▸ TASK STATEMENT
Tally how many lines in the data below include "left", then please reply with only that figure.

▸ Saved data entries
^^^^
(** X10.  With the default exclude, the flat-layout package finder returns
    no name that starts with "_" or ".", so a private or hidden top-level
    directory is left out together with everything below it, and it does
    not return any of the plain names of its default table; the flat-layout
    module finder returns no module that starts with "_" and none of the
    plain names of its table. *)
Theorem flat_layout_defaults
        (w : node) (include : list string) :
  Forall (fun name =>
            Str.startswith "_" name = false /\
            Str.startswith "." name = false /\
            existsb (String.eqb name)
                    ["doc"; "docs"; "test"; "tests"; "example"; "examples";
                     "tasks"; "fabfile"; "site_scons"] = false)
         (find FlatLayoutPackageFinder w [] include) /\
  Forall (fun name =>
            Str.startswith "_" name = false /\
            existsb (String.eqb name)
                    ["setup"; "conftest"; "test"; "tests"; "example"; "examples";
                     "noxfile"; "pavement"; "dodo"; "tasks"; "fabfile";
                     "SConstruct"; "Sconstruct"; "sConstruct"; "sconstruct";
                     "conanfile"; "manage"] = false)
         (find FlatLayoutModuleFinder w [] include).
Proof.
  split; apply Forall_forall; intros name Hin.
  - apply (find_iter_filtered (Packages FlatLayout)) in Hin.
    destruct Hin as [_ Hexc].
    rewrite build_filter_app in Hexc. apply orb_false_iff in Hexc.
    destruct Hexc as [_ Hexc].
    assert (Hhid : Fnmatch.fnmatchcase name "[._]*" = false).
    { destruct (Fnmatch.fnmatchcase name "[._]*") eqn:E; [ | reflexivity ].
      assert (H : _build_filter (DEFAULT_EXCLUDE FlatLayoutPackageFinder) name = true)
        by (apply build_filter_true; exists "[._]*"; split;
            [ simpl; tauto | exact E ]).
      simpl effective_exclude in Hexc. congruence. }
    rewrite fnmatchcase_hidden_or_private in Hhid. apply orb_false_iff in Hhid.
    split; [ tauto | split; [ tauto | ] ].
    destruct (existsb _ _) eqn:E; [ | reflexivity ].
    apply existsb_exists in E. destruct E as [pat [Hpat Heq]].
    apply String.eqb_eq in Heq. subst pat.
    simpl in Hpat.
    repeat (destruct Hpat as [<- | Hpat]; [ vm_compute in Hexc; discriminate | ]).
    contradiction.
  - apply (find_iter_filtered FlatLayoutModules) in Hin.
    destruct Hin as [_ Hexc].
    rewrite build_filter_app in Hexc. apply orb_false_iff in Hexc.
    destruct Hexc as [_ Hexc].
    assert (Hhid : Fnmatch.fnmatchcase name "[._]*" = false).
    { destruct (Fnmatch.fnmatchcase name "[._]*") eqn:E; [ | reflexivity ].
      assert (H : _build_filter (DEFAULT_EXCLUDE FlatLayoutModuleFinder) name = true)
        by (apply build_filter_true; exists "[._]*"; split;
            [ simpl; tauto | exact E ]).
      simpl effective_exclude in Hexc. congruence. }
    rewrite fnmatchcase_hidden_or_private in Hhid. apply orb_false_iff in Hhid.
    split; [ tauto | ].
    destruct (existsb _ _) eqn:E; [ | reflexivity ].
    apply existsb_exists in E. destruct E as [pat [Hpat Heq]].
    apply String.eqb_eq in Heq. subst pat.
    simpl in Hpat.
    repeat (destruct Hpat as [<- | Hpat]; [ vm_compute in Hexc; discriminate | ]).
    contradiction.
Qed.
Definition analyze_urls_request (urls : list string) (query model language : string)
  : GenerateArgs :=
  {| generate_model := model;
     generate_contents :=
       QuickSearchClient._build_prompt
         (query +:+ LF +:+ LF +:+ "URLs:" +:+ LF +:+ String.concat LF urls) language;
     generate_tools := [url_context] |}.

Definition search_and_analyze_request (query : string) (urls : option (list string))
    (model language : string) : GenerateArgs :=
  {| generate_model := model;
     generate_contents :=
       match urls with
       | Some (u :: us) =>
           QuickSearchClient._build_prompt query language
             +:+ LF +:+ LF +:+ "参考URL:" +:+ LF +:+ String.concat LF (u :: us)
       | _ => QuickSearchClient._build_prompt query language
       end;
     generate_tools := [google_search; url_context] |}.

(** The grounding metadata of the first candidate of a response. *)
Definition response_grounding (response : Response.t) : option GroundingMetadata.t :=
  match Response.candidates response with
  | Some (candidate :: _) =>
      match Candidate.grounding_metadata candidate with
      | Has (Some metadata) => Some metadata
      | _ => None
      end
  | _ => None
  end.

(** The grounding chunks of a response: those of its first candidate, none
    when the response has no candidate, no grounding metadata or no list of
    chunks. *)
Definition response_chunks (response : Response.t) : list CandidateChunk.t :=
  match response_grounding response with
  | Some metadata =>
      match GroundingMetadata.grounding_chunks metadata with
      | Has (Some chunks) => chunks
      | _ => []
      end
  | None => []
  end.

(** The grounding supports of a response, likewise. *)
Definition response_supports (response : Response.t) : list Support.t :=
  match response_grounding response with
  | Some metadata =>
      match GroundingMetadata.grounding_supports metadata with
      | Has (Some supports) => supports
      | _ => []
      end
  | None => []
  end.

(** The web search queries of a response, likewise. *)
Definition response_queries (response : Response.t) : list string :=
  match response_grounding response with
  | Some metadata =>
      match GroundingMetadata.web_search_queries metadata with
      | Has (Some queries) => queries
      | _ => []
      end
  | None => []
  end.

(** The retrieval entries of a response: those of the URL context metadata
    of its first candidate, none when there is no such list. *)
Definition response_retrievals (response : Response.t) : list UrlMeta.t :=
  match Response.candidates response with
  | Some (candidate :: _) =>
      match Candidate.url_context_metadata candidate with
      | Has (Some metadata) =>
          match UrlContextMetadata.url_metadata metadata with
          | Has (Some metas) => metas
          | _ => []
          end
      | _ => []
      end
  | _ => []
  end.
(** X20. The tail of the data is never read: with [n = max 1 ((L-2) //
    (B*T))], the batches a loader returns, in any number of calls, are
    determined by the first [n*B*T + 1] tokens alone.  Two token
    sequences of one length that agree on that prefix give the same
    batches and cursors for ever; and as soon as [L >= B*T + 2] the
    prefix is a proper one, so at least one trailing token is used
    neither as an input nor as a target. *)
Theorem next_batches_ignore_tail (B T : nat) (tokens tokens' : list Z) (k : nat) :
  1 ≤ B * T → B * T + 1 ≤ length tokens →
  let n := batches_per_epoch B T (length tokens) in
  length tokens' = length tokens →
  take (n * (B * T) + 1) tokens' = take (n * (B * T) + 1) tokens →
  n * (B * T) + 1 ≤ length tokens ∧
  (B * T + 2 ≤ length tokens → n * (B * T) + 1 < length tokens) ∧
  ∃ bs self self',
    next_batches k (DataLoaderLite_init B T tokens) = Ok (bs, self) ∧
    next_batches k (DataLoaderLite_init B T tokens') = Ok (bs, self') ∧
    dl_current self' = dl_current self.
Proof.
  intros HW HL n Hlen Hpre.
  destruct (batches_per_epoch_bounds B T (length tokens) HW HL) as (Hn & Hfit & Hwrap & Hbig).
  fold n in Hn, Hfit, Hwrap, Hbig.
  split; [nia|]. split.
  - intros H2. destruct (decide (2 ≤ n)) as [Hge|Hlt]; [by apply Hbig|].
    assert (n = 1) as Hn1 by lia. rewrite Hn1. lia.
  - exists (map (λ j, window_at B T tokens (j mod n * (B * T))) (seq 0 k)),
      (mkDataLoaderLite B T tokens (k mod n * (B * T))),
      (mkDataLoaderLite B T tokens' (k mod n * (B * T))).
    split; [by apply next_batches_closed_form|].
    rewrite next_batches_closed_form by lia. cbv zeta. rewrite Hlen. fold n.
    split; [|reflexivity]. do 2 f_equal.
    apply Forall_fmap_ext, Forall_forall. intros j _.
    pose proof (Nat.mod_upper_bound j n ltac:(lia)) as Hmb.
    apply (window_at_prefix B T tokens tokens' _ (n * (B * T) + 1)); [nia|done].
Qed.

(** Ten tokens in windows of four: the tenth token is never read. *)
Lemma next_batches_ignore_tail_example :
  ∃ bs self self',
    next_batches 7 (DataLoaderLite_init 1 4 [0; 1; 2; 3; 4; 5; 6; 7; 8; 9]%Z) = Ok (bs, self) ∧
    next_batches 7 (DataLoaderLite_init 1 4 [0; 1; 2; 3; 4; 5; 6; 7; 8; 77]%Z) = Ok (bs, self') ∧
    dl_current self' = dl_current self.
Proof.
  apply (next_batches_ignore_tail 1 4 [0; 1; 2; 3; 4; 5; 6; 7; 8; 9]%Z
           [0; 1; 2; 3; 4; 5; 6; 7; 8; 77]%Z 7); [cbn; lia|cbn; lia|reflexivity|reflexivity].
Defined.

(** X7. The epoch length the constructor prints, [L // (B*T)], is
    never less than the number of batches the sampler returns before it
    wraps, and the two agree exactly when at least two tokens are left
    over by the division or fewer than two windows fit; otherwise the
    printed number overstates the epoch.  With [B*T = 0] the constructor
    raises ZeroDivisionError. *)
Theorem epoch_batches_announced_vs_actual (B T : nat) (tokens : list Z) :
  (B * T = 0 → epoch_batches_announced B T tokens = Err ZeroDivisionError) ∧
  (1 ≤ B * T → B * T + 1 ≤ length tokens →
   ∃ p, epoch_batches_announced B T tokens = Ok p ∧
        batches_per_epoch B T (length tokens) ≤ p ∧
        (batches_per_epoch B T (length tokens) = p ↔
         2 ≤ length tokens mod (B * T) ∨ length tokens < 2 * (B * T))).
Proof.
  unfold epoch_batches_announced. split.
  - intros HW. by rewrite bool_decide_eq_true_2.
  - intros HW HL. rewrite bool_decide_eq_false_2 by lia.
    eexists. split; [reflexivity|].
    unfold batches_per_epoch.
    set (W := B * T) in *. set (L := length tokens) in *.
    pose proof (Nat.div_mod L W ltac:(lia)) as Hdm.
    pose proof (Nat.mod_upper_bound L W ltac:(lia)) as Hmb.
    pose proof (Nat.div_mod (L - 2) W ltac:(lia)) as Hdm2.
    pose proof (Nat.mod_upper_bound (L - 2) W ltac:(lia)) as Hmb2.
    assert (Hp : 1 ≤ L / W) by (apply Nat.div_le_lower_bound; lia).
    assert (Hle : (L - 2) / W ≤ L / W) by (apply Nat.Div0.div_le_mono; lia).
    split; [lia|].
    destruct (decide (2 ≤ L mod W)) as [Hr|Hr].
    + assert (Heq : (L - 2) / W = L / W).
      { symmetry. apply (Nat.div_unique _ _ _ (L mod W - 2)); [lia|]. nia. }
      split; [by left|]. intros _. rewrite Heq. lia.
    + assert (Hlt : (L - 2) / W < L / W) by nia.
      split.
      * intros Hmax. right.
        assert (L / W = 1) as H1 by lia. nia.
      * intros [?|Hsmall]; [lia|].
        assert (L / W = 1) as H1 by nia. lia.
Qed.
^^^^
▸ RESPONSE TO THIS TASK
3